A Basic Guide To SDTM Mapping


Standard Data Tabulation Model (SDTM) is a model for managing clinical trial data. It was created by the Clinical Data Interchange Standards Consortium (CDISC) Submission Data Standards Team. The main aim of developing this model was to create a standard structure for collecting, organizing, analyzing, and reporting data for clinical studies. 

SDTM mapping is an integral part of submitting clinical data. It helps translate data from a source dataset into the SDTM standard format and structure. Most data collected during clinical trial processes are often in non-CDISC standards and must be converted to the CDISC SDTM structure. This process is one of the most challenging parts of clinical data management, requiring technical expertise and time.  

This article will discuss the basics of SDTM mapping:  

1. Identify The Datasets To Map 

Datasets are the basic building blocks of SDTM mapping. Identifying which datasets must be mapped and converted into the SDTM format is essential. This process can be done manually or using a software program that automates the conversion process. For manual mapping, it is crucial to understand the CDISC data standards and their relationship with the source dataset. 

It’s important to note that some datasets don’t follow CDISC standards and can’t be mapped to the matching SDTM standard variable. Such datasets are called SDTM supplemental qualifiers, allowing users to add more data in a ‘variable name – variable value’ format. These datasets are named beginning with SUPP and then two letters from the SDTM domain they’re created for—for example, SUPPEX for the Exposure dataset. Therefore, researchers need to understand and distinguish which datasets are supplemental and which are not during this stage.  

2. Identify SDTM Datasets That Correspond To Those Datasets 

Once the source datasets have been identified, it’s essential to determine which SDTM datasets they correspond to.

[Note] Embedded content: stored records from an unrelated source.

(* ===== verification/History.v ===== *)
(** Histories of a runner: clients that are opened on the journal an earlier one left,
    run over any connections, and stop or crash at any point. *)

From Stdlib Require Import ZifyBool.
From S2P Require Import Prelude Utf8 Strconv Json Endian Sha256 World Execution Policy Binder Messages Authority Url Offer.
From S2P Require Import Journal Wp ClientState Session SessionTrace SessionInv SessionSample Supervise.
Import Names Wire Checks Selection.

Section history.
Context `{TS : Timestamps} `{PB : RunnerProto} `{GP : !GatewayProto} `{EV : !TerminalEvidence} `{GC : !GatewayCodec}.
Context `{JC : !JournalCodec} `{GL : !GatewayCodecLaws} `{JL : !JournalCodecLaws} `{CODEC : PolicyCodec} `{OC : !OfferCodec}.
Context {NetworkObservation Snapshot Observation TerminalContext : Type}.
Context {RE : @ResultEvidence _ _ NetworkObservation Snapshot Observation TerminalContext}.
Context {W : Type}.

Local Abbreviation message := (RunnerMessage Evidence).
Local Abbreviation event := (@workerEvent _ NetworkObservation Snapshot Observation TerminalContext).
Local Abbreviation Client := (@Client _ _ _ NetworkObservation Snapshot Observation TerminalContext).

(** The life of one client: how it ends, and the trace it leaves. [None]: it could not be
    opened. *)
Definition life (base : Env W) (config : Config) (worker : option RemoteWorker) (maximum : option EffectivePolicy)
    (credential : bytes) (ts : list attempt) (queued : list event) (w : W) (t : list act) : option (outcome unit) * list act :=
  match newClientWithWorker (traced base) true credential (w, t) with
  | (inr _, (_, t')) => (None, t')
  | (inl c, w') =>
      let '(o, st) := Run (traced base) config worker maximum ts queued ((c : Client), new_session, w') in (Some o, trace st)
  end.

Inductive history : list act -> Prop :=
  | history_start : history []
  | history_crash t' t : history (t' ++ t) -> history t
  | history_life base config worker maximum credential ts queued w t :
      history t -> history (snd (life base config worker maximum credential ts queued w t)).

Lemma life_lawful base config worker maximum credential ts queued w t :
  lawful t ->
  let '(o, t') := life base config worker maximum credential ts queued w t in lawful t' /\ o <> Some Panic.
Proof.
  intros Hl. unfold life. destruct (newClientWithWorker _ _ _ _) as [r [w' t']] eqn:Hn.
  pose proof (newClientWithWorker_inv base credential w t r w' t' Hl Hn) as [Hl' Hr]. destruct r as [c|e]; [|done].
  pose proof (wp_Run base config worker maximum ts queued _ Hr) as H. unfold wp in H.
  destruct (Run _ _ _ _ _ _ _) as [o st]. destruct H as [H1 H2]. cbn in *. split; [done|congruence].
Qed.

Lemma history_lawful t : history t -> lawful t.
Proof.
  induction 1 as [|t' t _ IH|base config worker maximum credential ts queued w t _ IH]; [constructor|by eapply lawful_older|].
  pose proof (life_lawful base config worker maximum credential ts queued w t IH) as H.
  destruct (life _ _ _ _ _ _ _ _ _). exact (proj1 H).
Qed.

(** C6: write-ahead. Whenever a runner hands a message to its stream, in any history of
    clients, crashes and reconnections, a durable event is the one its journal on the disk
    holds as pending, and a heartbeat the one it holds as the current heartbeat. *)
Theorem sends_are_journaled t m :
  history (TSend m :: t) ->
  exists s, on_disk t = Some s /\ (durableRunnerMessage m = true -> pending_of s = Some m)
            /\ (is_heartbeat m = true -> heartbeat_of s = Some m).
Proof.
  intros H. apply history_lawful in H. inversion H as [| | |s ? ? _ Hd [He Hh] _| | |]; subst. by exists s.
Qed.

(** C7: a number names one message. Over all the clients a journal has had, two numbered
    messages that were sent with the same number are the same message, so a message id is
    never used for another payload. *)
Theorem numbers_never_reused t m m' n :
  history t -> m ∈ sent t -> m' ∈ sent t -> numbered m = Some n -> numbered m' = Some n -> m = m'.
Proof.
  intros H Hm Hm' Hn Hn'. apply history_lawful in H. destruct (on_disk t) as [s|] eqn:Hd.
  - eapply (sound_unique _ _ (lawful_sound t s H Hd)); [by constructor 1|by constructor 1|done|done].
  - rewrite (lawful_unsent t H Hd) in Hm. by apply elem_of_nil in Hm.
Qed.

(** C13: every journal that reaches the disk is valid; it follows the one it replaces: the
    sequence number does not go back, and an event that still waits for its
    acknowledgement is kept or dropped, but not replaced by another. *)
Theorem journals_valid_and_ordered t :
  history (TRename :: t) ->
  exists s, on_disk (TRename :: t) = Some s /\ validateJournalState s = true
            /\ forall s0, on_disk t = Some s0 -> MessageSequence s0 <= MessageSequence s
               /\ (PendingMessage s = None \/ PendingMessage s0 = None \/ PendingMessage s = PendingMessage s0).
Proof.
  intros H. apply history_lawful in H. inversion H as [| |s ? _ Ht Hs Hf| | | |]; subst. exists s.
  split_and!; [exact Ht|apply Hs|]. intros s0 H0. destruct (Hf s0 H0) as [Hq Hp _]. split; [done|].
  destruct (PendingMessage s) as [raw|], (PendingMessage s0) as [raw0|]; auto. right; right. f_equal. symmetry. by apply Hp.
Qed.

(** C11: the credential store is only given a credential whose rotation, with its
    fingerprint, the journal on the disk already names, so that a crash in between leaves
    a runner that can tell which credential it has. *)
Theorem credential_journaled_first t credential :
  history (TReplace credential :: t) ->
  exists s r, on_disk t = Some s /\ CredentialRotation s = Some r /\ CrFingerprint r = Sum256 credential.
Proof. intros H. apply history_lawful in H. inversion H; subst. by eauto. Qed.

(** C9: a lease only goes forward. While the journal holds a job, every journal that
    replaces it holds the job of the same offer, with a lease that is not shorter; and once
    a cancellation or its command is journaled it is neither withdrawn nor exchanged,
    whatever later reconciliations, commands and restarts bring. *)
Theorem leased_job_continues t s0 s a a' :
  history (TRename :: t) -> on_disk t = Some s0 -> on_disk (TRename :: t) = Some s -> Active s0 = Some a -> Active s = Some a' ->
  OfferMessageID a' = OfferMessageID a /\ OfferDigest a' = OfferDigest a /\ ExpiresAt a <= ExpiresAt a'
  /\ (CancellationID a <> [] -> CancellationID a' = CancellationID a)
  /\ (CancellationDigest a <> [] -> CancellationDigest a' = CancellationDigest a).
Proof.
  intros H H0 H1 Ha Ha'. apply history_lawful in H. inversion H as [| |s1 ? _ Ht Hs Hf| | | |]; subst.
  assert (s1 = s) as -> by (unfold on_disk in H1; cbn in H1; congruence).
  destruct (follows_active _ _ (Hf s0 H0) a a' Ha Ha') as [[] ? ? ?]. by split_and!.
Qed.

(** C12: no panic. Whatever the environment answers, the gateway sends and the worker
    reports, a client that is opened on what any history left never dereferences a missing
    job, lease or rotation, nor indexes past the leases of a heartbeat. *)
Theorem client_never_panics t base config worker maximum credential ts queued w :
  history t -> fst (life base config worker maximum credential ts queued w t) <> Some Panic.
Proof.
  intros H. apply history_lawful in H.
  pose proof (life_lawful base config worker maximum credential ts queued w t H) as Hl.
  destruct (life _ _ _ _ _ _ _ _ _). exact (proj2 Hl).
Qed.

End history.

(** ** One history

    A runner with no worker is offered a job, which it rejects, and given a new
    credential; then one that crashed right after the rejection connects again. *)

Section sample.

Local Abbreviation run := (life (NetworkObservation := unit) (Snapshot := unit) (Observation := unit) (TerminalContext := unit)
  sample_env sample_runner None None (bs "credential")).
Local Abbreviation lived := (history (NetworkObservation := unit) (Snapshot := unit) (Observation := unit) (TerminalContext := unit) (W := Z)).

Definition sample_trace : list act :=
  snd (run [Connected (inl sample_welcome) [Received sample_offer; Received sample_rotation]] [] sample_now []).

Definition crashed : list act := drop 8 sample_trace.

Definition resumed : list act := snd (run [Connected (inl sample_welcome) []] [] (sample_now + Second) crashed).

Lemma sample_history n : lived (drop n sample_trace).
Proof. apply history_crash with (t' := take n sample_trace). rewrite take_drop. apply history_life, history_start. Qed.

Lemma crashed_history : lived crashed.
Proof. apply sample_history. Qed.

Lemma resumed_history : lived resumed.
Proof. apply history_life, crashed_history. Qed.

Lemma sends_are_journaled_witness :
  exists m t s, crashed = TSend m :: t /\ durableRunnerMessage m = true /\ on_disk t = Some s /\ pending_of s = Some m.
Proof.
  assert (Hd : match crashed with TSend m :: _ => durableRunnerMessage m = true | _ => False end) by (vm_compute; reflexivity).
  pose proof crashed_history as Hh. destruct crashed as [|[| |m| | |] t]; try done.
  destruct (sends_are_journaled t m Hh) as (s & H1 & H2 & _). exists m, t, s. split_and!; auto.
Defined.

Lemma numbers_never_reused_witness :
  exists m m', sent resumed !! 1%nat = Some m /\ sent resumed !! 4%nat = Some m' /\ numbered m = Some 4 /\ m = m'.
Proof.
  assert (Hs : match sent resumed !! 1%nat, sent resumed !! 4%nat with
               | Some m, Some m' => numbered m = Some 4 /\ numbered m' = Some 4 | _, _ => False end) by (vm_compute; auto).
  pose proof resumed_history as Hh. revert Hs Hh. generalize resumed. intros t Hs Hh.
  destruct (sent t !! 1%nat) as [m|] eqn:H1; [|done]. destruct (sent t !! 4%nat) as [m'|] eqn:H4; [|done].
  exists m, m'. destruct Hs as [Hm Hm']. split_and!; [done..|].
  apply (numbers_never_reused t m m' 4 Hh); [by eapply list_elem_of_lookup_2|by eapply list_elem_of_lookup_2|done|done].
Defined.

Lemma journals_valid_and_ordered_witness :
  exists t s s0, drop 9 sample_trace = TRename :: t /\ on_disk (TRename :: t) = Some s /\ on_disk t = Some s0
    /\ validateJournalState s = true /\ MessageSequence s0 <= MessageSequence s.
Proof.
  assert (Hd : match drop 9 sample_trace with TRename :: t => is_some (on_disk t) = true | _ => False end) by (vm_compute; reflexivity).
  pose proof (sample_history 9) as Hh. revert Hd Hh. generalize (drop 9 sample_trace). intros l Hd Hh.
  destruct l as [|[| | | | |] t]; try done.
  destruct (journals_valid_and_ordered t Hh) as (s & H1 & H2 & H3). destruct (on_disk t) as [s0|] eqn:H0; [|done].
  exists t, s, s0. split_and!; [done..|]. apply H3. done.
Defined.

Lemma credential_journaled_first_witness :
  exists t s r, drop 5 sample_trace = TReplace sample_credential :: t /\ on_disk t = Some s /\ CredentialRotation s = Some r
    /\ CrFingerprint r = Sum256 sample_credential.
Proof.
  assert (Hd : match drop 5 sample_trace with TReplace c :: _ => c = sample_credential | _ => False end) by (vm_compute; reflexivity).
  pose proof (sample_history 5) as Hh. revert Hd Hh. generalize (drop 5 sample_trace). intros l Hd Hh.
  destruct l as [|[| | |c| |] t]; try done. subst c.
  destruct (credential_journaled_first t sample_credential Hh) as (s & r & H1 & H2 & H3). exists t, s, r. by split_and!.
Defined.

Lemma client_never_panics_witness : fst (run [Connected (inl sample_welcome) []] [] (sample_now + Second) crashed) <> Some Panic.
Proof. exact (client_never_panics crashed _ _ _ _ _ _ _ _ crashed_history). Defined.

(** A job from its offer to its result, whose lease the gateway renews. *)
Definition job_trace : list act :=
  snd (life (NetworkObservation := unit) (Snapshot := unit) (Observation := unit) (TerminalContext := unit) sample_env sample_runner
         (Some sample_worker) None (bs "credential")
         [Connected (inl sample_welcome)
            (sample_inputs (Executor.with_outcome (early sample_now sample_now) Execution.passed ClassificationPassed PhaseExecution None))]
         [] sample_now []).

Lemma job_history n : lived (drop n job_trace).
Proof. apply history_crash with (t' := take n job_trace). rewrite take_drop. apply history_life, history_start. Qed.

Lemma leased_job_continues_witness :
  exists t s0 s a a', drop 29 job_trace = TRename :: t /\ on_disk t = Some s0 /\ Active s0 = Some a /\ Active s = Some a'
    /\ ExpiresAt a = sample_now + 60 * Second /\ ExpiresAt a' = sample_now + 90 * Second /\ ExpiresAt a <= ExpiresAt a'.
Proof.
  assert (Hd : match drop 29 job_trace with
               | TRename :: t => match on_disk t ≫= Active, on_disk (TRename :: t) ≫= Active with
                                 | Some a, Some a' => ExpiresAt a = sample_now + 60 * Second /\ ExpiresAt a' = sample_now + 90 * Second
                                 | _, _ => False
                                 end
               | _ => False
               end) by (vm_compute; split; reflexivity).
  pose proof (job_history 29) as Hh. revert Hd Hh. generalize (drop 29 job_trace). intros l Hd Hh.
  destruct l as [|[| | | | |] t]; try done. destruct (on_disk t) as [s0|] eqn:H0; [|done]. cbn [mbind option_bind] in Hd.
  destruct (on_disk (TRename :: t)) as [s|] eqn:H1; [|by destruct (Active s0)]. cbn [mbind option_bind] in Hd.
  destruct (Active s0) as [a|] eqn:Ha; [|done]. destruct (Active s) as [a'|] eqn:Ha'; [|done]. destruct Hd as [E0 E1].
  destruct (leased_job_continues t s0 s a a' Hh H0 H1 Ha Ha') as (_ & _ & H & _). exists t, s0, s, a, a'. by split_and!.
Defined.

End sample.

This is done by reviewing the domain definitions in the CDISC library and mapping them accordingly. For example, a source dataset that contains information about the patient’s age should be converted to the Demographic domain. 

Once this step has been completed and all SDTM datasets mapped, researchers can create an SDTM dataset.  

3. Gather Metadata Of The Datasets And The Corresponding SDTM Metadata 

Metadata is vital for SDTM mapping as it helps researchers understand the data structure and format of the datasets. Metadata includes variable names, length, number of values, and units of measure. Knowing this information allows researchers to match source datasets with the corresponding SDTM domains more quickly.  

Some of the SDTM domains include demographics (DM), adverse events (AE), laboratory (LB), vital signs (VS), medical history (MH), and concomitant medications (CM). These datasets represent the essential clinical trial data that must be accurately mapped for quality data and reliable results. 

4. Map Variables In The Datasets To The Corresponding SDTM Domains 

After gathering the metadata and identifying the corresponding SDTM domains, the next step is to map each variable in the source dataset to their matching SDTM domain. This process is known as ‘variable mapping’ and requires researchers to thoroughly review the variables in both datasets and match them accordingly. For example, a source dataset containing patient height information should be mapped to the VS domain.  

Once the mapping is done, the data is checked for accuracy, quality, and interoperability. Common errors include incorrect data types, length, and missing and invalid values. Once the errors have been corrected, the mapped datasets are ready for analysis and reporting. 

5. Create Custom And SUPPQUAL Domains If Needed  

In some cases, researchers may need to create custom and SUPPQUAL domains for additional data not represented in the core SDTM domains. This process requires a deep understanding of the CDISC standards and the ability to accurately create and validate these new domains.  

Custom domains are created when the data doesn’t fit into any of the existing SDTM domains, and SUPPQUAL domains are created for datasets that are supplemental to the core set. Once these domains have been created, they can be mapped to their corresponding source dataset variables.  

6. Validate SDTM Datasets And Generate Define.xml Files  

Once all source datasets have been mapped to their corresponding SDTM domains, validating the data is essential. This is done by generating a define.xml file which contains information about the variables, labels, and values in each domain. This file can ensure all the data has been mapped correctly.  

Once the define.xml file has been generated, it can be used to validate the SDTM datasets. This is done by comparing each variable to its corresponding define.xml entry and confirming that it is accurate. If any errors are found, they must be corrected before the dataset can be used for analysis and reporting. 


SDTM mapping is a critical step in clinical trial data analysis and reporting. It protects the data correctly mapped to its corresponding SDTM domains to generate accurate results. Following the abovementioned steps, researchers can accurately map their source datasets and generate reliable SDTM datasets for further analysis and reporting.